• Aim of the task:
Give every entry again, word for word.

========================================

(** * The risk-assessment client: form validation, submission and result display

    Shallow embedding of [src/App.tsx] and of the earlier single-card version
    of the same screen ([src/unnamed/part_000]), with the parts of the
    JavaScript run time and of the two form libraries (yup, react-hook-form)
    that the two files call. *)

From Stdlib Require Import ZArith String Ascii List Bool Lia Floats Uint63.
From stdpp Require Import gmap strings list fin_maps.
Import ListNotations.

Local Open Scope Z_scope.

(** ** JavaScript numbers and strings *)

Module JS.

(** A JavaScript Number is an IEEE 754 binary64 value: Rocq's primitive
    [float].  A String is a sequence of code units; the model keeps the code
    units below 256, one [ascii] each. *)

Definition code (c : ascii) : Z := Z.of_N (N_of_ascii c).

Definition is_digit (c : ascii) : bool := (48 <=? code c) && (code c <=? 57).

Definition digit_value (c : ascii) : Z := code c - 48.

(** WhiteSpace and LineTerminator code units below 256: TAB, LF, VT, FF, CR,
    SP and NBSP.  This is what [\s], [String.prototype.trim] and the
    StringToNumber grammar skip. *)
Definition is_space (c : ascii) : bool :=
  let n := code c in
  ((9 <=? n) && (n <=? 13)) || (n =? 32) || (n =? 160).

Fixpoint trim_start (s : string) : string :=
  match s with
  | String c r => if is_space c then trim_start r else s
  | EmptyString => EmptyString
  end.

Fixpoint trim_end (s : string) : string :=
  match s with
  | String c r =>
      match trim_end r with
      | EmptyString => if is_space c then EmptyString else String c EmptyString
      | r' => String c r'
      end
  | EmptyString => EmptyString
  end.

Definition trim (s : string) : string := trim_end (trim_start s).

========================================

• Task solution:
(** * The risk-assessment client: form validation, submission and result display

    Shallow embedding of [src/App.tsx] and of the earlier single-card version
    of the same screen ([src/unnamed/part_000]), with the parts of the
    JavaScript run time and of the two form libraries (yup, react-hook-form)
    that the two files call. *)

From Stdlib Require Import ZArith String Ascii List Bool Lia Floats Uint63.
From stdpp Require Import gmap strings list fin_maps.
Import ListNotations.

Local Open Scope Z_scope.

(** ** JavaScript numbers and strings *)

Module JS.

(** A JavaScript Number is an IEEE 754 binary64 value: Rocq's primitive
    [float].  A String is a sequence of code units; the model keeps the code
    units below 256, one [ascii] each. *)

Definition code (c : ascii) : Z := Z.of_N (N_of_ascii c).

Definition is_digit (c : ascii) : bool := (48 <=? code c) && (code c <=? 57).

Definition digit_value (c : ascii) : Z := code c - 48.

(** WhiteSpace and LineTerminator code units below 256: TAB, LF, VT, FF, CR,
    SP and NBSP.  This is what [\s], [String.prototype.trim] and the
    StringToNumber grammar skip. *)
Definition is_space (c : ascii) : bool :=
  let n := code c in
  ((9 <=? n) && (n <=? 13)) || (n =? 32) || (n =? 160).

Fixpoint trim_start (s : string) : string :=
  match s with
  | String c r => if is_space c then trim_start r else s
  | EmptyString => EmptyString
  end.

Fixpoint trim_end (s : string) : string :=
  match s with
  | String c r =>
      match trim_end r with
      | EmptyString => if is_space c then EmptyString else String c EmptyString
      | r' => String c r'
      end
  | EmptyString => EmptyString
  end.

Definition trim (s : string) : string := trim_end (trim_start s).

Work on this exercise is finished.